WHAT IS REQUIRED
Report how many lines below include the string "more". Please keep the reply to that number.

RECORDS SUPPLIED

(* ===== verification/Broker.v ===== *)
(** The correctness of the broker of [Server]: what the handlers do to the clients, the
    topics and the sockets, and the behaviours of a whole request. *)
From stdpp Require Import base numbers option list gmap.
From Stdlib Require Import ZArith Lia.
From S2P Require Import Prelude Memory Ringbuf Buffer Protocol Hashmap Chain Lists Queues Network.
From S2P Require Import Receive Util Sizigy Demo Server.

Local Open Scope Z_scope.

(** * Running the operations *)

(** The parts of the state other than the heap. *)
Record env_eq (w w' : World) : Prop := {
  env_kernel : w_kernel w' = w_kernel w; env_db : db w' = db w;
  env_config : config w' = config w; env_now : now w' = now w; env_rands : rands w' = rands w
}.

#[export] Instance env_eq_preorder : PreOrder env_eq.
Proof. split; [by intros w|]. intros w1 w2 w3 [] []. split; congruence. Qed.

Lemma env_update l o w : env_eq w (update l o w).
Proof. done. Qed.
Lemma env_remove l w : env_eq w (remove l w).
Proof. done. Qed.
Lemma env_alloc {A} `{Cell obj A} (a : A) w : env_eq w (alloc a w).
Proof. done. Qed.
#[export] Hint Resolve env_update env_remove env_alloc : c_model.

Lemma heap_only_env {A} (m : M World A) w a w' : heap_only m → m w = Ok (a, w') → env_eq w w'.
Proof. intros Hm E. rewrite (Hm _ _ _ E). done. Qed.

(** The heap does not depend on the kernel nor on the database, and conversely. *)
Lemma at_set_kernel k w l : at_loc (set_kernel k w) l = at_loc w l.
Proof. done. Qed.
Lemma at_set_sock fd so w l : at_loc (set_sock fd so w) l = at_loc w l.
Proof. done. Qed.
Lemma at_set_db d w l : at_loc (set_db d w) l = at_loc w l.
Proof. done. Qed.
Lemma fresh_set_kernel k w : fresh_loc (set_kernel k w) = fresh_loc w.
Proof. done. Qed.
Lemma heap_wf_kernel k w : heap_wf w → heap_wf (set_kernel k w).
Proof. done. Qed.
Lemma get_sock_update l o w fd : get_sock (update l o w) fd = get_sock w fd.
Proof. done. Qed.

Lemma modify_at_run {A} `{Cell obj A} l (a : A) f w : at_loc w l = Some (inj a) →
  modify_at (Some l) f w = Ok ((), update l (inj (f a)) w).
Proof. intros Hl. unfold modify_at. run_deref. by erewrite assign_run. Qed.

Lemma modify_client_run l c f w : at_loc w l = Some (OClient c) →
  modify_at (Some l) f w = Ok ((), update l (OClient (f c)) w).
Proof. intros Hl. exact (modify_at_run l c f w Hl). Qed.

(** Releasing an object of the right type. *)
Lemma free_packet_run {A} `{Cell obj A} (a : A) l w : at_loc w l = Some (inj a) →
  free_packet A (Some l) w = Ok ((), remove l w).
Proof. intros Hl. unfold free_packet. rewrite decide_False by done. run_deref. by eapply free_run. Qed.

Lemma buffer_destroy_run b l w : at_loc w l = Some (OBuffer b) →
  buffer_destroy (Some l) w = Ok ((), remove l w).
Proof.
  intros Hl. unfold buffer_destroy. rewrite bool_decide_eq_true_2 by done. cbn [require lift].
  erewrite M_bind_run by done. erewrite M_bind_run by exact (modify_at_run l b _ w Hl).
  erewrite free_run by heap_lookup. by rewrite remove_update.
Qed.

(** Releases the packet at hand. *)
Ltac run_release :=
  erewrite M_bind_run; [|unfold free_ack, free_connect, free_publish, free_subscribe, free_unsubscribe;
                         eapply (@free_packet_run); heap_lookup].

Lemma update_update l o o' (w : World) : update l o (update l o' w) = update l o w.
Proof.
  unfold update. rewrite get_set_heap, set_set_heap. cbn. by rewrite insert_insert_eq.
Qed.

Lemma update_last_run l c w : at_loc w l = Some (OClient c) →
  update_client_last_action (Some l) w
  = Ok ((), update l (OClient (with_last_action (wrap64 (now w)) c)) w).
Proof.
  intros Hl. unfold update_client_last_action. erewrite M_bind_run by done.
  exact (modify_at_run l c _ w Hl).
Qed.

Lemma M_get_run {S A} (f : S → M S A) s : (get ≫= f) s = f s s.
Proof. done. Qed.

(** ** Acknowledgements *)

(** The eight bytes of an acknowledgement. *)
Definition ack_bytes (op rc : Z) : list Z := [op; 0; 0; 0; 8; 0; 0; rc].
Definition ack_buffer (op rc : Z) : Buffer := mk_buffer 8 8 (Some <$> ack_bytes op rc).

Lemma pack_ack_into op rc : is_byte op → is_byte rc →
  pack_into (a_header (ack_pkt op 0 rc)) (pack_ack (ack_pkt op 0 rc)) = Ok (ack_buffer op rc).
Proof.
  intros Hop Hrc. unfold pack_into.
  rewrite (pack_ack_emits 8 (ack_pkt op 0 rc)); [|done|cbn; lia].
  unfold ack_pkt, enc_ack, enc_header. cbn [a_header opcode a_id a_rc].
  rewrite !wrap_small by done. unfold store. rewrite bool_decide_eq_true_2.
  - cbn. unfold ack_buffer, ack_bytes, urange in *. cbn. unfold splice. cbn.
    rewrite (Z.mod_small op), (Z.mod_small rc) by (cbn in *; lia). reflexivity.
  - rewrite !length_app, !length_be_split. change (Z.to_nat _) with 8%nat. cbn. lia.
Qed.

(** A location that is allocated is none of the next ones. *)
Lemma old_loc w l o n : heap_wf w → at_loc w l = Some o → (fresh_loc w ≤ n)%positive → l ≠ n.
Proof. intros Hwf Hl Hn ->. apply Hwf in Hl. unfold fresh_loc in Hn. lia. Qed.

Ltac run_modify := erewrite M_bind_run; [|eapply (@modify_at_run); heap_lookup].

(** The heap after an acknowledgement was made the reply of a client: a buffer, then the
    reply, at the next two locations. *)
Lemma set_ack_reply_run c cl op rc w :
  heap_wf w → at_loc w c = Some (OClient cl) → is_byte op → is_byte rc →
  let b := fresh_loc w in let r := Pos.succ b in
  ∃ w', set_ack_reply (Some c) op rc w = Ok ((), w') ∧ env_eq w w' ∧ heap_wf w'
    ∧ fresh_loc w' = Pos.succ r
    ∧ at_loc w' c = Some (OClient (with_reply (Some r) cl))
    ∧ at_loc w' r = Some (OReply (mk_reply op (cl_fd cl) (Some b) None))
    ∧ at_loc w' b = Some (OBuffer (ack_buffer op rc))
    ∧ ∀ l, l ≠ c → l ≠ r → l ≠ b → at_loc w' l = at_loc w l.
Proof.
  intros Hwf Hc Hop Hrc b r. unfold set_ack_reply. rewrite pack_ack_into by done.
  cbn [lift]. erewrite M_bind_run by done. run_malloc. unfold set_reply. run_malloc.
  set (w1 := alloc (ack_buffer op rc) w).
  assert (Hfr : fresh_loc w1 = r) by (unfold w1; by rewrite fresh_alloc).
  rewrite Hfr. rewrite wrap_small by done.
  assert (c ≠ b) by (by eapply old_loc). assert (c ≠ r) by (eapply old_loc; [done..|unfold r, b; lia]).
  assert (b ≠ r) by (unfold r; lia).
  assert (Hwf1 : heap_wf (alloc (mk_reply op 0 None None) w1)) by (by repeat apply alloc_wf).
  assert (Hb1 : at_loc (alloc (mk_reply op 0 None None) w1) b = Some (OBuffer (ack_buffer op rc))).
  { rewrite at_alloc_ne by (by rewrite Hfr). exact (at_alloc_eq (ack_buffer op rc) w). }
  assert (Hr1 : at_loc (alloc (mk_reply op 0 None None) w1) r = Some (inj (mk_reply op 0 None None))).
  { rewrite <- Hfr. apply at_alloc_eq. }
  assert (Hc1 : at_loc (alloc (mk_reply op 0 None None) w1) c = Some (inj cl)).
  { rewrite at_alloc_ne by (by rewrite Hfr). unfold w1. by rewrite at_alloc_ne. }
  assert (Ho1 : ∀ l, l ≠ r → l ≠ b → at_loc (alloc (mk_reply op 0 None None) w1) l = at_loc w l).
  { intros l Hlr Hlb. rewrite at_alloc_ne by (by rewrite Hfr). unfold w1. by rewrite at_alloc_ne. }
  assert (Hf2 : fresh_loc (alloc (mk_reply op 0 None None) w1) = Pos.succ r) by (by rewrite fresh_alloc, Hfr).
  assert (He2 : env_eq w (alloc (mk_reply op 0 None None) w1)) by done.
  set (w2 := alloc (mk_reply op 0 None None) w1) in *. clearbody w2.
  run_deref. run_modify. cbn [r_opcode r_body r_retained]. run_modify.
  erewrite modify_at_run by heap_lookup. eexists. split; [done|]. split_and!.
  - etrans; [exact He2|done].
  - repeat apply update_wf; rewrite ?fresh_update, ?Hf2; [done|unfold r; lia|lia|].
    apply Hwf in Hc. unfold fresh_loc in *. lia.
  - by rewrite !fresh_update.
  - heap_lookup.
  - heap_lookup.
  - heap_lookup.
  - intros l ???. rewrite !at_update_ne by congruence. by apply Ho1.
Qed.

(** ** Receiving a packet *)

(** The ring buffer of [request_handler]: two megabytes. *)
Definition request_ring : Ringbuffer := mk_ringbuf ∅ 0 0 (ONEMB * 2) false.

Lemma request_ring_init : ringbuf_init ∅ (ONEMB * 2) = Ok request_ring.
Proof. done. Qed.

Lemma request_ring_repr : rb_repr request_ring [].
Proof. by apply (reset_repr request_ring). Qed.

Section Requests.
Context (calloc_ok : Z → bool) (queue_ok : bool).

(** A request is received, then handled, in a state where only the stream moved on. *)
Lemma request_received w c cl so op payload more :
  at_loc w c = Some (OClient cl) → get_sock w (cl_fd cl) = Some so → carries so op payload more →
  Z.of_nat (length payload) ≤ ONEMB * 2 →
  ∃ rest, request_handler calloc_ok queue_ok (length (rx so)) (Some c) w
    = handle_packet calloc_ok queue_ok (Some c) (cl_fd cl) (block (frame op payload)) op
        (set_sock (cl_fd cl) (mk_sock rest (tx so) (sent_bytes so)) w).
Proof.
  intros Hc Hso Hcar Hlen. unfold request_handler. run_deref. rewrite request_ring_init.
  cbn [lift]. erewrite M_bind_run by done.
  destruct (recv_packet_run w (cl_fd cl) so request_ring op payload more Hso Hcar request_ring_repr)
    as (rb' & s' & E & rest & ->); [done|done|unfold ONEMB in *; lia|].
  exists rest. by rewrite (M_bind_run _ _ _ _ _ E).
Qed.

Lemma unpacked_run {A} `{Cell obj A} (unpack : bool → M Buffer (Z * option A)) (dec : parser A) bs p rest w :
  parses (unpack true) (p ← dec; mret (OK, Some p)) → Forall is_byte bs → dec bs = Some (p, rest) →
  unpacked unpack (block bs) w = Ok (Some (fresh_loc w), alloc p w).
Proof.
  intros Hp Hb Hd. pose proof (unpack_block _ _ bs Hp Hb) as E. rewrite Hd in E. cbn in E.
  unfold unpacked. destruct (unpack true (block bs)) as [[[rc o] b]|]; [|done].
  cbn in E. injection E as -> ->. done.
Qed.

(** A frame is the encoding of its packet. *)
Lemma frame_enc op payload : is_byte op →
  frame op payload = enc_header op (5 + length payload) ++ payload.
Proof.
  intros Hop. unfold frame, enc_header. rewrite <- (assoc_L (++)).
  assert (be_split 1 op = [op]) as ->.
  { unfold be_split. cbn. by rewrite Z.mod_small. }
  by replace (Z.of_nat (length payload) + HEADLEN) with (Z.of_nat (5 + length payload))
    by (unfold HEADLEN; lia).
Qed.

RESULT
3